The CNO was looking through the thick folders on his desk. They represented the lives of some of his most senior officers, men who had given their whole careers to the service of the sea. He knew them all as men, and, although there were a few he didn’t like, there were none he couldn’t respect.
He consulted with the Joint Chiefs when he appointed the numbered fleet commanders, the men at the very top of the operational control of the Navy, the commanders whose powers were often greate
r than that of many nation-states in their areas of operation.

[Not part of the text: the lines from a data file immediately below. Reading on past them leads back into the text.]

(* ===== verification/Batches.v ===== *)
(** * Write batches

    [linera-views/src/common.rs] (intervals of keys with a common prefix),
    [linera-views/src/memory.rs] (the reference store) and
    [linera-views/src/batch.rs] (batches of writes, their simplification, and
    the expansion of prefix deletions for databases without them).

    A store is a [gmap] from keys to values; [BTreeMap] and [BTreeSet] iterate
    in the lexicographic order of their keys.  Keys are lists of [Z]; the
    theorems assume that they are bytes. *)

From S2P Require Import Prelude Types.

(** ** Intervals *)

Inductive Bound :=
| Included (b : bytes)
| Excluded (b : bytes)
| Unbounded.

Notation Interval := (Bound * Bound)%type.

Definition above (lower : Bound) (k : bytes) : bool :=
  match lower with
  | Included b => bytes_leb b k
  | Excluded b => negb (bytes_leb k b)
  | Unbounded => true
  end.
Definition below (upper : Bound) (k : bytes) : bool :=
  match upper with
  | Included b => bytes_leb k b
  | Excluded b => negb (bytes_leb b k)
  | Unbounded => true
  end.
Definition in_interval (i : Interval) (k : bytes) : bool := above i.1 k && below i.2 k.

(** The loop of [get_upper_bound_option], from the last byte to the first. *)
Fixpoint upper_bound_loop (rev_prefix : bytes) : option bytes :=
  match rev_prefix with
  | [] => None
  | val :: rest => if val <? u8_MAX then Some (reverse (val + 1 :: rest)) else upper_bound_loop rest
  end.

Definition get_upper_bound_option (key_prefix : bytes) : option bytes :=
  upper_bound_loop (reverse key_prefix).

Definition get_upper_bound (key_prefix : bytes) : Bound :=
  match get_upper_bound_option key_prefix with
  | None => Unbounded
  | Some upper_bound => Excluded upper_bound
  end.

Definition get_interval (key_prefix : bytes) : Interval :=
  (Included key_prefix, get_upper_bound key_prefix).

(** [BTreeMap::range] and [BTreeSet::range]: the keys in the interval, in order. *)
Definition range_keys {V} (i : Interval) (m : gmap bytes V) : list bytes :=
  sort_by id (filter (fun k => in_interval i k = true) (map_to_list m).*1).
Definition range_entries {V} (i : Interval) (m : gmap bytes V) : list (bytes * V) :=
  sort_by fst (filter (fun kv => in_interval i kv.1 = true) (map_to_list m)).
Definition range_set (i : Interval) (s : gset bytes) : list bytes :=
  sort_by id (filter (fun k => in_interval i k = true) (elements s)).

(** Removing a list of keys, one after the other. *)
Definition remove_keys {V} (keys : list bytes) (m : gmap bytes V) : gmap bytes V :=
  foldl (fun m k => delete k m) m keys.
Definition remove_elements (keys : list bytes) (s : gset bytes) : gset bytes :=
  foldl (fun s k => s ∖ {[k]}) s keys.

(** ** Batches and the store in memory *)

Inductive WriteOperation :=
| Delete (key : bytes)
| DeletePrefix (key_prefix : bytes)
| Put (key value : bytes).

Notation Batch := (list WriteOperation).
Notation Store := (gmap bytes bytes).

(** [Batch::size]: sums of [usize] are taken to be exact. *)
Definition operation_size (operation : WriteOperation) : Z :=
  match operation with
  | Delete key => Z.of_nat (length key)
  | Put key value => Z.of_nat (length key) + Z.of_nat (length value)
  | DeletePrefix key_prefix => Z.of_nat (length key_prefix)
  end.
Definition batch_size (self : Batch) : Z :=
  foldl (fun size operation => size + operation_size operation) 0 self.

(** [Batch::check_value_size]. *)
Definition check_value_size (self : Batch) (max_value_size : Z) : bool :=
  forallb (fun operation =>
    match operation with
    | Put _ value => Z.of_nat (length value) <=? max_value_size
    | _ => true
    end) self.

(** [MemoryClient]: the store is the map itself. *)
Definition read_key_bytes (key : bytes) (map : Store) : option bytes := map !! key.
Definition find_keys_by_prefix (key_prefix : bytes) (map : Store) : list bytes :=
  drop (length key_prefix) <$> range_keys (get_interval key_prefix) map.
Definition find_key_values_by_prefix (key_prefix : bytes) (map : Store) : list (bytes * bytes) :=
  (fun kv => (drop (length key_prefix) kv.1, kv.2)) <$>
    range_entries (get_interval key_prefix) map.

Definition write_operation (map : Store) (operation : WriteOperation) : Store :=
  match operation with
  | Put key value => <[key := value]> map
  | Delete key => delete key map
  | DeletePrefix key_prefix => remove_keys (range_keys (get_interval key_prefix) map) map
  end.
Definition write_batch (batch : Batch) (map : Store) : Store := foldl write_operation map batch.

(** ** Simplification *)

Record SimpleUnorderedBatch := {
  deletions : list bytes;
  insertions : list (bytes * bytes);
}.

Record UnorderedBatch := {
  key_prefix_deletions : list bytes;
  simple_unordered_batch : SimpleUnorderedBatch;
}.

Definition is_prefix_matched (key_prefix_set : gset bytes) (key : bytes) : bool :=
  match last (range_set (Unbounded, Included key) key_prefix_set) with
  | Some value =>
      if (length key <? length value)%nat then false
      else bool_decide (value = take (length value) key)
  | None => false
  end.

(** The two collections built by the loop of [simplify]. *)
Notation SimplifyState := (gmap bytes (option bytes) * gset bytes)%type.

Definition simplify_step (state : SimplifyState) (operation : WriteOperation) : SimplifyState :=
  let '(delete_and_insert_map, delete_prefix_set) := state in
  match operation with
  | Delete key =>
      if negb (is_prefix_matched delete_prefix_set key)
      then (<[key := None]> delete_and_insert_map, delete_prefix_set)
      else (delete key delete_and_insert_map, delete_prefix_set)
  | Put key value => (<[key := Some value]> delete_and_insert_map, delete_prefix_set)
  | DeletePrefix key_prefix =>
      let key_list := range_keys (get_interval key_prefix) delete_and_insert_map in
      let delete_and_insert_map := remove_keys key_list delete_and_insert_map in
      if negb (is_prefix_matched delete_prefix_set key_prefix) then
        let key_prefix_list := range_set (get_interval key_prefix) delete_prefix_set in
        let delete_prefix_set := remove_elements key_prefix_list delete_prefix_set in
        (delete_and_insert_map, {[key_prefix]} ∪ delete_prefix_set)
      else (delete_and_insert_map, delete_prefix_set)
  end.

Definition simplify (self : Batch) : UnorderedBatch :=
  let '(delete_and_insert_map, delete_prefix_set) := foldl simplify_step (∅, ∅) self in
  let entries := range_entries (Unbounded, Unbounded) delete_and_insert_map in
  {| key_prefix_deletions := range_set (Unbounded, Unbounded) delete_prefix_set;
     simple_unordered_batch :=
       {| deletions :=
            omap (fun kv => match kv.2 with None => Some kv.1 | Some _ => None end) entries;
          insertions :=
            omap (fun kv => match kv.2 with Some value => Some (kv.1, value) | None => None end)
              entries |} |}.

(** [expand_delete_prefix] of the store in memory. *)
Definition expand_delete_prefix (db : Store) (key_prefix : bytes) : list bytes :=
  find_keys_by_prefix key_prefix db.

(** The keys of a prefix that are to be deleted one by one. *)
Definition expanded (db : Store) (inserted : gset bytes) (key_prefix : bytes) : list bytes :=
  filter (fun key => key ∉ inserted)
    ((fun short_key => key_prefix ++ short_key) <$> expand_delete_prefix db key_prefix).

Definition expand_delete_prefixes (db : Store) (self : UnorderedBatch) : SimpleUnorderedBatch :=
  let simple := simple_unordered_batch self in
  let insert_set : gset bytes := list_to_set (insertions simple).*1 in
  {| deletions :=
       foldl (fun deletions key_prefix => deletions ++ expanded db insert_set key_prefix)
         (deletions simple) (key_prefix_deletions self);
     insertions := insertions simple |}.

Definition expand_colliding_prefix_deletions (db : Store) (self : UnorderedBatch)
    : UnorderedBatch :=
  let simple := simple_unordered_batch self in
  let inserted_keys : gset bytes := list_to_set (insertions simple).*1 in
  let '(key_prefix_deletions, deletions) :=
    foldl (fun '(key_prefix_deletions, deletions) key_prefix =>
      match range_set (get_interval key_prefix) inserted_keys with
      | _ :: _ => (key_prefix_deletions, deletions ++ expanded db inserted_keys key_prefix)
      | [] => (key_prefix_deletions ++ [key_prefix], deletions)
      end) ([], deletions simple) (key_prefix_deletions self) in
  {| key_prefix_deletions := key_prefix_deletions;
     simple_unordered_batch :=
       {| deletions := deletions; insertions := insertions simple |} |}.

(** ** Prefixes and the lexicographic order *)

Definition bytes_wf (k : bytes) : Prop := Forall (in_range u8_MAX) k.
Definition store_wf {V} (m : gmap bytes V) : Prop := map_Forall (fun k _ => bytes_wf k) m.

Lemma bytes_leb_app p t : bytes_leb p (p ++ t) = true.
Proof. induction p as [|a p IH]; simpl; [done|]. rewrite IH. lia. Qed.

Lemma bytes_leb_prefix p k : p `prefix_of` k -> bytes_leb p k = true.
Proof. intros [t ->]. apply bytes_leb_app. Qed.

(** What lies between a prefix of a key and the key has this prefix too. *)
Lemma bytes_between_prefix p q t :
  bytes_leb p q = true -> bytes_leb q (p ++ t) = true -> p `prefix_of` q.
Proof.
  revert q. induction p as [|a p IH]; intros q Hpq Hqt; [by exists q|].
  destruct q as [|b q]; [done|]. simpl in *. assert (a = b) as -> by lia.
  rewrite Z.ltb_irrefl, Z.eqb_refl in *. by apply prefix_cons, IH.
Qed.

(** [get_upper_bound_option] by recursion from the first byte. *)
Lemma upper_bound_loop_snoc l b :
  upper_bound_loop (l ++ [b]) =
  match upper_bound_loop l with
  | Some u => Some (b :: u)
  | None => if b <? u8_MAX then Some [b + 1] else None
  end.
Proof.
  induction l as [|a l IH]; simpl; [done|]. destruct (a <? u8_MAX); [|done].
  change (a + 1 :: l ++ [b]) with ((a + 1 :: l) ++ [b]). by rewrite reverse_snoc.
Qed.

Lemma get_upper_bound_option_cons b p :
  get_upper_bound_option (b :: p) =
  match get_upper_bound_option p with
  | Some u => Some (b :: u)
  | None => if b <? u8_MAX then Some [b + 1] else None
  end.
Proof. unfold get_upper_bound_option. by rewrite reverse_cons, upper_bound_loop_snoc. Qed.

Lemma below_upper_bound_cons b p c v :
  in_range u8_MAX b -> in_range u8_MAX c ->
  (b <? c) || ((b =? c) && bytes_leb p v) = true ->
  below (get_upper_bound (b :: p)) (c :: v) = (b =? c) && below (get_upper_bound p) v.
Proof.
  unfold get_upper_bound. rewrite get_upper_bound_option_cons. intros [Hb1 Hb2] [Hc1 Hc2] Hle.
  destruct (get_upper_bound_option p) as [u|]; simpl.
  - destruct (bytes_leb u v); lia.
  - destruct (Z.ltb_spec b u8_MAX); simpl; lia.
Qed.

(** A key is in the interval computed by [get_interval] exactly if it starts with
    the prefix, also when the prefix ends in bytes 255 and has no upper bound. *)
Lemma interval_prefix p k :
  bytes_wf p -> bytes_wf k -> in_interval (get_interval p) k = true <-> p `prefix_of` k.
Proof.
  unfold in_interval, get_interval. cbn [fst snd above]. intros Hp. revert k.
  induction Hp as [|b p Hb Hp IH]; intros k Hk.
  - split; [intros _; apply prefix_nil|done].
  - destruct Hk as [|c v Hc Hv]; [split; [done|by intros []%prefix_nil_not]|].
    cbn [bytes_leb]. rewrite andb_true_iff. split.
    + intros [Hle Hbelow]. rewrite below_upper_bound_cons in Hbelow by done.
      apply andb_true_iff in Hbelow as [->%Z.eqb_eq Hbelow]. apply prefix_cons, IH; [done|].
      apply andb_true_iff. split; [|done]. destruct (bytes_leb p v); lia.
    + intros Hpre. assert (b = c) as -> by (by apply prefix_cons_inv_1 in Hpre).
      apply prefix_cons_inv_2, IH, andb_true_iff in Hpre as [Hle Hbelow]; [|done].
      assert (Hlex : (c <? c) || ((c =? c) && bytes_leb p v) = true).
      { rewrite Hle, Z.eqb_refl. apply orb_true_r. }
      split; [done|]. rewrite below_upper_bound_cons by done. by rewrite Z.eqb_refl.
Qed.

(** ** Ranges *)

Lemma elem_of_range_keys {V} (i : Interval) (m : gmap bytes V) k :
  k ∈ range_keys i m <-> in_interval i k = true /\ is_Some (m !! k).
Proof.
  unfold range_keys. rewrite sort_by_perm, list_elem_of_filter, list_elem_of_fmap. split.
  - intros [Hi ([k' v] & -> & Hin)]. apply elem_of_map_to_list in Hin. by eauto.
  - intros [Hi [v Hv]]. split; [done|]. exists (k, v). by rewrite elem_of_map_to_list.
Qed.

Lemma elem_of_range_entries {V} (i : Interval) (m : gmap bytes V) k v :
  (k, v) ∈ range_entries i m <-> in_interval i k = true /\ m !! k = Some v.
Proof.
  unfold range_entries. by rewrite sort_by_perm, list_elem_of_filter, elem_of_map_to_list.
Qed.

Lemma elem_of_range_set (i : Interval) (s : gset bytes) k :
  k ∈ range_set i s <-> in_interval i k = true /\ k ∈ s.
Proof. unfold range_set. by rewrite sort_by_perm, list_elem_of_filter, elem_of_elements. Qed.

Lemma lookup_remove_keys {V} (keys : list bytes) (m : gmap bytes V) k :
  remove_keys keys m !! k = if decide (k ∈ keys) then None else m !! k.
Proof.
  revert m. induction keys as [|k' keys IH]; intros m.
  { by rewrite decide_False by apply not_elem_of_nil. }
  unfold remove_keys in *. simpl. rewrite IH. destruct (decide (k = k')) as [->|Hne].
  - rewrite lookup_delete_eq. rewrite (decide_True (P := k' ∈ k' :: keys)) by set_solver.
    by destruct (decide (k' ∈ keys)).
  - rewrite lookup_delete_ne by done. apply decide_ext. set_solver.
Qed.

Lemma elem_of_remove_elements keys s k : k ∈ remove_elements keys s <-> k ∈ s /\ k ∉ keys.
Proof.
  revert s. unfold remove_elements. induction keys as [|k' keys IH]; intros s; simpl; [set_solver|].
  rewrite IH. set_solver.
Qed.

(** Sorted lists: the last element is the greatest. *)
Lemma sort_by_sorted {A} (key : A -> list Z) l : StronglySorted (order_by key) (sort_by key l).
Proof.
  unfold sort_by. apply Sorted_StronglySorted.
  - intros x y z. unfold order_by. apply bytes_le_trans.
  - apply Sorted_merge_sort. intros x y. unfold order_by. apply bytes_le_total.
Qed.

Sixth Fleet, in the Mediterranean, controlled more ships than any country in that ocean. Third Fleet, in the Pacific, had a vast array of forces and one of the greatest bases in the world at Pearl Harbor under his authority. Seventh Fleet shared a coast with Russia, China, and North Korea—all potential adversaries. Fifth Fleet, in the Persian Gulf, faced a constant series of crises with Iran, Iraq, Pakistan, and India.
He didn’t need to look at the folders to know the men, but he riffled through them anyway, his eyes catching on words from old fitness reports written in places like Saigon and Manila, Newport News and Naples, by other officers long-retired or long-dead. Keegan, one of the oldest of the names before him, had got a Silver Star in Vietnam as a lieutenant jg on a riverine patrol. The admiral who had signed his fitness report at Cam Ranh Bay had served under Nimitz on a destroyer in the Pacific. It was like looking at history.
He already knew whom he wanted. He’d got most of them. Keegan was one he’d lost. The army hated him, and he was not acceptable as a joint force commander. He’d have to retire, because there wasn’t really anywhere else for him to go. The CNO knew he’d gone to the wall for Frederick William Keegan, but it wouldn’t matter soon, despite the man’s bravery, his record, and his spotless honor.
And he’d lost other battles besides.
Two of his deputies sat in front of him, their attention on the folders. They weren’t in this hunt, but they were in this peer group, and they were eager to know.
“Pilchard for Fifth Fleet,” he drawled. His DCNO for Naval Aviation nodded happily. One for the good guys.
“He already said he wanted Anne Siddons for his Flag Staff and Al Craik for Intel if he got the nod.”
The CNO nodded. He knew more about both than he usually did about commanders and their ilk.
“Yeah, I expect he would. Siddons is on track to have her own fleet one of these days. And Pilchard can keep Craik out of trouble. Where is he now?”